Mme Dacier, ayant lu le Discours que La Motte avait mis en tête de son Homère, Discours où il s’autorisait d’elle et où il triomphait de lui après l’avoir de plus estropié dans ses vers, n’y tint pas et courut aux armes. Elle publia, avant la fin de cette même année 1714, son livre intitulé Des causes de la corruption du goût, une des productions solides de l’ancienne critique française, et où il y a plus d’esprit qu’on ne pense :
La douleur, dit-elle en commençant, de voir ce poète si indignement traité, m’a fait résoudre à le défendre, quoique cette sorte d’ouvrage soit très opposée à mon humeur, car je suis très paresseuse et très pacifique, et le seul nom de guerre me fait peur ; mais le moyen de voir dans un si pitoyable état ce qu’on aime et de ne pas courir à son secours !

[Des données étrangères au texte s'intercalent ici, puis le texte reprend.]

#[export] Hint Constructors steady_setter : inv.
#[export] Hint Extern 1 (benign _ = true) => reflexivity : inv.

Lemma harmless_benign c : harmless c = true → benign c = true.
Proof. destruct c as [| | | | |op|op| |]; try done; by destruct op. Qed.

#[export] Instance steady_quiet I : Steady I → Quiet I.
Proof.
  intros N. split; intros.
  - apply steady_ask; [by apply harmless_benign|done].
  - by apply steady_in.
  - by apply steady_alarm.
  - by apply steady_alrm_running.
  - by apply steady_urg_running.
  - by apply steady_io_running.
  - apply steady_upd; [by constructor|done].
Qed.

#[export] Hint Extern 1 (Quiet _) => typeclasses eauto : inv.
#[export] Hint Extern 1 (Steady _) => typeclasses eauto : inv.
#[export] Hint Extern 1 (Neutral _) => typeclasses eauto : inv.

(** An invariant that does not mention any of it. *)
Ltac steady_simpl :=
  constructor; intros;
  lazymatch goal with
  | H : steady_setter _ |- _ => destruct H as [? H| | | | | | | |]; [destruct H|..]
  | _ => idtac
  end; try assumption.
Ltac neutral_simpl := constructor; [steady_simpl|..]; intros; try assumption.

Section Rules.
Context `{E : Env} (I : world → Prop).

Section Steady.
Context `{N : !Steady I}.
Lemma steady_inv_ask c : benign c = true → inv I (ask c).
Proof. intros H. apply inv_ask. intros. by apply steady_ask. Qed.
Lemma steady_inv_upd f : steady_setter f → inv I (upd f).
Proof. intros H. apply inv_upd. intros. by apply steady_upd. Qed.
Lemma steady_inv_sigurg v : inv I (modw (put_sigurg v)).
Proof. apply inv_modw. intros. by apply steady_sigurg. Qed.
Lemma steady_inv_deny v : inv I (modw (put_s_deny_str v)).
Proof. apply inv_modw. intros. by apply steady_deny. Qed.
Lemma steady_inv_max_upload v : inv I (modw (put_s_max_upload v)).
Proof. apply inv_modw. intros. by apply steady_max_upload. Qed.
Lemma steady_inv_bufsize v : inv I (modw (put_s_download_bufsize v)).
Proof. apply inv_modw. intros. by apply steady_bufsize. Qed.
Lemma steady_inv_has_init v : inv I (modw (put_has_init v)).
Proof. apply inv_modw. intros. by apply steady_has_init. Qed.
End Steady.

Context `{N : !Neutral I}.
Lemma neutral_inv_log_type v : inv I (upd (set_log_type v)).
Proof. apply inv_upd. intros. by apply neutral_log_type. Qed.
Lemma neutral_inv_data_fd v : inv I (upd (set_data_fd v)).
Proof. apply inv_upd. intros. by apply neutral_data_fd. Qed.
Lemma neutral_inv_io v : inv I (modw (put_io_handler v)).
Proof. apply inv_modw. intros. by apply neutral_io. Qed.

End Rules.
#[export] Hint Resolve steady_inv_ask steady_inv_upd steady_inv_sigurg steady_inv_deny
  steady_inv_max_upload steady_inv_bufsize steady_inv_has_init neutral_inv_log_type neutral_inv_data_fd
  neutral_inv_io : inv.

Lemma cstr_mono s t : s `prefix_of` t → cstr s `prefix_of` cstr t.
Proof.
  revert t. induction s as [|c s IH]; intros t [k ->]; cbn; [by apply prefix_nil|].
  case_match; [done|]. apply prefix_cons. apply IH. by exists k.
Qed.

Lemma split_char_reverse_prefix s c : (t_split_char_reverse s c).1 `prefix_of` s.
Proof.
  unfold t_split_char_reverse, t_split_text_reverse, split_at. destruct (t_rlocate _ _) as [n|]; [|done].
  cbn. exists (drop n s). by rewrite take_drop.
Qed.

Section Steady.
Context `{E : Env} `{T : Tun} `{QS : Qsort} `{JS : Json} (fuel : nat).
Context (I : world → Prop) `{N : !Steady I}.

Lemma steady_prepend p : inv I (prepend_session_path_to_filename p).
Proof. unfold prepend_session_path_to_filename. inv_auto. Qed.
#[local] Hint Resolve steady_prepend : inv.

Lemma steady_access p : inv I (vsf_access_session_check_file p).
Proof.
  unfold vsf_access_session_check_file, session_real_path, vsf_access_check_file. inv_auto.
Qed.

Lemma steady_resolve_tilde p : inv I (resolve_tilde p).
Proof. unfold resolve_tilde. inv_auto. Qed.
#[local] Hint Resolve steady_access steady_resolve_tilde : inv.

Lemma steady_resolve_arg : inv I resolve_arg.
Proof. unfold resolve_arg. inv_auto. Qed.

Lemma steady_set_arg f : inv I (set_arg f).
Proof. unfold set_arg. inv_auto. Qed.

Lemma steady_check_abor : inv I check_abor.
Proof. unfold check_abor. inv_auto. Qed.

Lemma steady_close fd : inv I (vsf_sysutil_close fd).
Proof. unfold vsf_sysutil_close. inv_auto. Qed.

Lemma steady_post_mark : inv I vsf_ftpdataio_post_mark_connect.
Proof. unfold vsf_ftpdataio_post_mark_connect. inv_auto. Qed.

Lemma steady_fstat fd : inv I (vsf_sysutil_fstat fd).
Proof. unfold vsf_sysutil_fstat. inv_auto. Qed.

(** str_mkdirs makes the directories above [s], and [s]: while one was just found missing
    at or below [s], on its path only. *)
Lemma steady_str_mkdirs n s mode d :
  cstr s `prefix_of` d →
  inv (λ w, I w ∧ missing_dir (hist w) = Some d) (str_mkdirs n s mode).
Proof.
  revert s. induction n as [|n IH]; intros s Hs; cbn [str_mkdirs]; [apply inv_stop|].
  destruct (isempty s); [apply inv_ret|]. cbv zeta.
  match goal with |- context [t_split_char_reverse ?b SLASH] => set (above := b) end.
  assert (cstr (t_split_char_reverse above SLASH).1 `prefix_of` d) as Hup.
  { etrans; [|exact Hs]. apply cstr_mono. etrans; [apply split_char_reverse_prefix|].
    unfold above. destruct (ends_with_slash s); [|done].
    exists (drop (length s - 1) s). by rewrite take_drop. }
  apply inv_bind; [unfold sys; inv_auto; apply inv_ask; intros w a [Hi Hm]; split;
                   [by apply steady_ask|exact Hm]|intros r].
  apply inv_bind; [destruct (r =? 0); [apply inv_ret|by apply IH]|intros ret].
  destruct (ret =? 0); [|apply inv_ret].
  unfold sys; inv_auto. apply inv_ask. intros w a [Hi Hm].
  split; [|exact Hm]. apply steady_mirror; [|done]. by exists d.
Qed.

(** Entering a directory, and making it when that fails. *)
Lemma steady_enter n s :
  inv I (retval ← sys (Fs (Chdir (cstr s)));
         if negb (retval =? 0) then
           retval ← str_mkdirs n s 511;
           if retval =? 0 then sys (Fs (Chdir (cstr s))) else mret retval
         else mret retval).
Proof.
  eapply hoare_bind with (R := λ r w, I w ∧ ((r =? 0) = false → missing_dir (hist w) = Some (cstr s))).
  { intros w Hw. unfold sys, mbind, M_bind, ask, mret, M_ret. cbn. split; [by apply steady_ask|].
    by intros ->. }
  intros r. destruct (r =? 0) eqn:Hr; cbn [negb]; [by apply hoare_ret; intros ? [? _]|].
  eapply hoare_bind with (R := λ _, I).
  - eapply hoare_conseq; [apply (steady_str_mkdirs n s 511 (cstr s)); done|..];
      cbn; intros; destruct_and?; auto.
  - intros a. change (inv I (if a =? 0 then sys (Fs (Chdir (cstr s))) else mret a)). inv_auto.
Qed.

#[local] Hint Resolve steady_resolve_arg steady_set_arg steady_check_abor
  steady_close steady_post_mark steady_fstat : inv.

(** Requests to COS that change nothing, and the others when they may. *)
Lemma steady_folder_path p : inv I (folder_path p).
Proof. unfold folder_path, get_cos_path_from_disk_path, str_session_getcwd. inv_auto. Qed.
Lemma steady_file_path p : inv I (file_path p).
Proof. unfold file_path, get_cos_path_from_disk_path, str_session_getcwd. inv_auto. Qed.
#[local] Hint Resolve steady_folder_path steady_file_path : inv.
Lemma steady_data_request op : inv I (ask (Cos op)) → inv I (data_request op).
Proof. intros H. unfold data_request, request, log_response. inv_auto. Qed.
Lemma steady_code_request op a what : inv I (ask (Cos op)) → inv I (code_request op a what).
Proof. intros H. unfold code_request, request, log_response. inv_auto. Qed.
#[local] Hint Resolve steady_data_request steady_code_request : inv.
Lemma steady_list_loop n f b p c t l : inv I (list_loop n f b p c t l).
Proof.
  revert c t l; induction n as [|n IH]; intros; cbn [list_loop];
    unfold request, log_response; inv_auto.
Qed.
#[local] Hint Resolve steady_list_loop : inv.
Lemma steady_get_list p f : inv I (cos_get_list fuel p f).
Proof. unfold cos_get_list. inv_auto. Qed.
Lemma steady_stat_info t p n d : inv I (stat_info t p n d).
Proof. unfold stat_info. inv_auto. Qed.
#[local] Hint Resolve steady_stat_info : inv.
Lemma steady_cos_stat p : inv I (cos_stat_file p).
Proof. unfold cos_stat_file. inv_auto. Qed.
Lemma steady_folder_stat p : inv I (folder_stat p).
Proof. unfold folder_stat. inv_auto. Qed.
#[local] Hint Resolve steady_folder_stat : inv.
Lemma steady_cos_stat_dir p : inv I (cos_stat_dir p).
Proof. unfold cos_stat_dir. inv_auto. Qed.
Lemma steady_isempty p : inv I (cos_dir_isempty p).
Proof. unfold cos_dir_isempty, request, log_response. inv_auto. Qed.
#[local] Hint Resolve steady_isempty : inv.
Lemma steady_isdir p : inv I (cos_isdir p).
Proof. unfold cos_isdir. inv_auto. Qed.
Lemma steady_mkdir p : (∀ b q, inv I (ask (Cos (FolderCreate b q)))) → inv I (cos_mkdir p).
Proof. intros H. unfold cos_mkdir. inv_auto. Qed.
Lemma steady_rmdir p : (∀ b q, inv I (ask (Cos (FolderDelete b q)))) → inv I (cos_rmdir p).
Proof. intros H. unfold cos_rmdir. inv_auto. Qed.
Lemma steady_unlink p : (∀ b q, inv I (ask (Cos (FileDelete b q)))) → inv I (cos_unlink p).
Proof. intros H. unfold cos_unlink. inv_auto. Qed.
Lemma steady_upload s p : (∀ b s q, inv I (ask (Cos (FileUpload b s q)))) → inv I (cos_upload_file s p).
Proof.
  intros H. assert (∀ n b s q, inv I (upload_loop n (FileUpload b s q))) as Hl.
  { induction n as [|n IH]; intros; cbn [upload_loop]; inv_auto. }
  unfold cos_upload_file. inv_auto.
Qed.
Lemma steady_download_loop n b p l o k r : inv I (download_loop n (FileDownload b p l o) k r).
Proof. revert r; induction n as [|n IH]; intros; cbn [download_loop]; inv_auto. Qed.
#[local] Hint Resolve steady_download_loop : inv.
Lemma steady_download p l o n : inv I (cos_download_file p l o n).
Proof. unfold cos_download_file. inv_auto. Qed.
Lemma steady_convert n cd rc i o l : inv I (convert_loop n cd rc i o l).
Proof. revert rc i o l; induction n as [|n IH]; intros; cbn [convert_loop]; unfold iconv; inv_auto. Qed.
#[local] Hint Resolve steady_convert : inv.
Lemma steady_conv : inv I cos_conv_gbk_2_utf.
Proof. unfold cos_conv_gbk_2_utf, CodeConvert, iconv. inv_auto. Qed.
Lemma steady_env_init : inv I cos_env_init.
Proof. unfold cos_env_init. inv_auto. Qed.
#[local] Hint Resolve steady_get_list steady_cos_stat steady_cos_stat_dir steady_isdir
  steady_download : inv.

Lemma steady_send_loop n asc cs bs fs buf off pc tr :
  inv I (send_loop n asc cs bs fs buf off pc tr).
Proof.
  revert buf off pc tr; induction n as [|n IH]; intros; cbn [send_loop]; inv_auto.
Qed.
#[local] Hint Resolve steady_send_loop : inv.

Lemma steady_recv_loop n fd asc cs hl pc tr : inv I (recv_loop n fd asc cs hl pc tr).
Proof.
  revert pc tr; induction n as [|n IH]; intros; cbn [recv_loop]; unfold max_upload; inv_auto.
Qed.
#[local] Hint Resolve steady_recv_loop : inv.

Lemma steady_transfer_file fd r a h s :
  inv I (vsf_ftpdataio_transfer_file fuel fd r a h s).
Proof.
  unfold vsf_ftpdataio_transfer_file, do_file_send_rwloop, do_file_recv, download_bufsize. inv_auto.
Qed.

Lemma steady_build_line f i t : inv I (build_dir_line f i t).
Proof. unfold build_dir_line, time_get_date. inv_auto. Qed.
#[local] Hint Resolve steady_build_line : inv.

Lemma steady_list_entries infos v t b ct l : inv I (list_entries infos v t b ct l).
Proof. revert l; induction infos as [|i infos IH]; intros; cbn [list_entries]; inv_auto. Qed.
#[local] Hint Resolve steady_list_entries : inv.

Lemma steady_populate b o f v s : inv I (vsf_ls_populate_dir_list fuel b o f v s).
Proof. unfold vsf_ls_populate_dir_list, single_line. inv_auto. Qed.
#[local] Hint Resolve steady_populate : inv.

Lemma steady_write_dir_list ls buf tgt : inv I (write_dir_list_loop ls buf tgt).
Proof. revert buf; induction ls as [|l ls IH]; intros; cbn [write_dir_list_loop]; inv_auto. Qed.
#[local] Hint Resolve steady_write_dir_list : inv.

Lemma steady_transfer_dir c b o f v : inv I (vsf_ftpdataio_transfer_dir fuel c b o f v).
Proof. unfold vsf_ftpdataio_transfer_dir, write_dir_list. inv_auto. Qed.

Lemma steady_list_target f s : inv I (list_target f s).
Proof. unfold list_target. inv_auto. Qed.

Lemma steady_pwd : inv I handle_pwd.
Proof. unfold handle_pwd, str_session_getcwd. inv_auto. Qed.
Lemma steady_cwd : inv I handle_cwd.
Proof. unfold handle_cwd. repeat first [apply steady_enter | inv_step idtac]. Qed.
#[local] Hint Resolve steady_cwd : inv.
Lemma steady_cdup : inv I handle_cdup.
Proof. unfold handle_cdup. inv_auto. Qed.
Lemma steady_size : inv I handle_size.
Proof. unfold handle_size. inv_auto. Qed.
Lemma steady_type : inv I handle_type.
Proof. unfold handle_type. inv_auto. Qed.
Lemma steady_rest : inv I handle_rest.
Proof. unfold handle_rest. inv_auto. Qed.
Lemma steady_help : inv I handle_help.
Proof. unfold handle_help, raw_line. inv_auto. Qed.
Lemma steady_stat : inv I handle_stat.
Proof. unfold handle_stat, raw_line, raw. inv_auto. Qed.
Lemma steady_user : inv I handle_logged_in_user.
Proof. unfold handle_logged_in_user. inv_auto. Qed.
Lemma steady_pass : inv I handle_logged_in_pass.
Proof. unfold handle_logged_in_pass. inv_auto. Qed.
Lemma steady_pbsz : inv I handle_pbsz.
Proof. unfold handle_pbsz. inv_auto. Qed.
Lemma steady_prot : inv I handle_prot.
Proof. unfold handle_prot. inv_auto. Qed.

End Steady.
#[export] Hint Resolve steady_prepend steady_access steady_resolve_tilde steady_resolve_arg
  steady_set_arg steady_check_abor steady_close steady_post_mark steady_fstat
  steady_transfer_file steady_cos_stat steady_isdir steady_isempty steady_mkdir steady_rmdir
  steady_unlink steady_upload steady_conv steady_env_init steady_transfer_dir steady_list_target steady_pwd
  steady_cwd steady_cdup steady_size steady_type steady_rest steady_help steady_stat steady_user
  steady_pass steady_pbsz steady_prot : inv.

Section Neutral.
Context `{E : Env} `{T : Tun} `{QS : Qsort} `{JS : Json} (I : world → Prop) `{N : !Neutral I}.

Lemma neutral_log_start what : inv I (vsf_log_start_entry what).
Proof. apply (quiet_log_start I). intros. by apply neutral_log_type. Qed.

Son défaut principal dans cette réponse où il entre tant de
bonnes raisons de détail, c’est de pencher tout entière d’un côté, de ne
voir que l’Antiquité et rien de plus, de crier sur cette fin de Louis XIV à
la décadence des lettres et à l’invasion de l’ignorance parce que la forme
du savoir est près de changer, de croire « que c’est l’imitation seule qui a introduit le bon goût parmi
nous »
, et de ne tenir aucun compte du génie naturel qui a mille
façons de se produire dans la suite des âges et qui recommence toujours. Son
défaut particulier, c’est de garder un reste de Scaliger en français,
d’avoir des paroles qui sentent leur xvie
siècle, de dire à ses adversaires qu’ils ne savent ce qu’ils
disent, et de citer M. Dacier tout à côté de Despréaux. Elle sent d’ailleurs
très bien le faible de cette génération à laquelle elle s’adresse,
génération de cafés et d’Opéra, qui s’en tient à une première connaissance
superficielle et va ensuite porter ses découvertes dans les belles
compagnies pour s’y faire applaudir :
Mais par quelle fatalité, s’écriait-elle, faut-il que ce soit de l’Académie française, de ce corps si célèbre qui doit être le rempart de la langue, des lettres et du bon goût, que sont sorties depuis cinquante ans toutes les méchantes critiques qu’on a faites contre Homère !… Aujourd’hui, voici une témérité bien plus grande et une licence qui va ouvrir la porte à des désordres plus dangereux pour les lettres et pour la poésie, et l’Académie se tait ! elle ne s’élève pas contre cet excès si injurieux pour elle ! Je sais bien qu’il y en a qui gémissent de cet attentat…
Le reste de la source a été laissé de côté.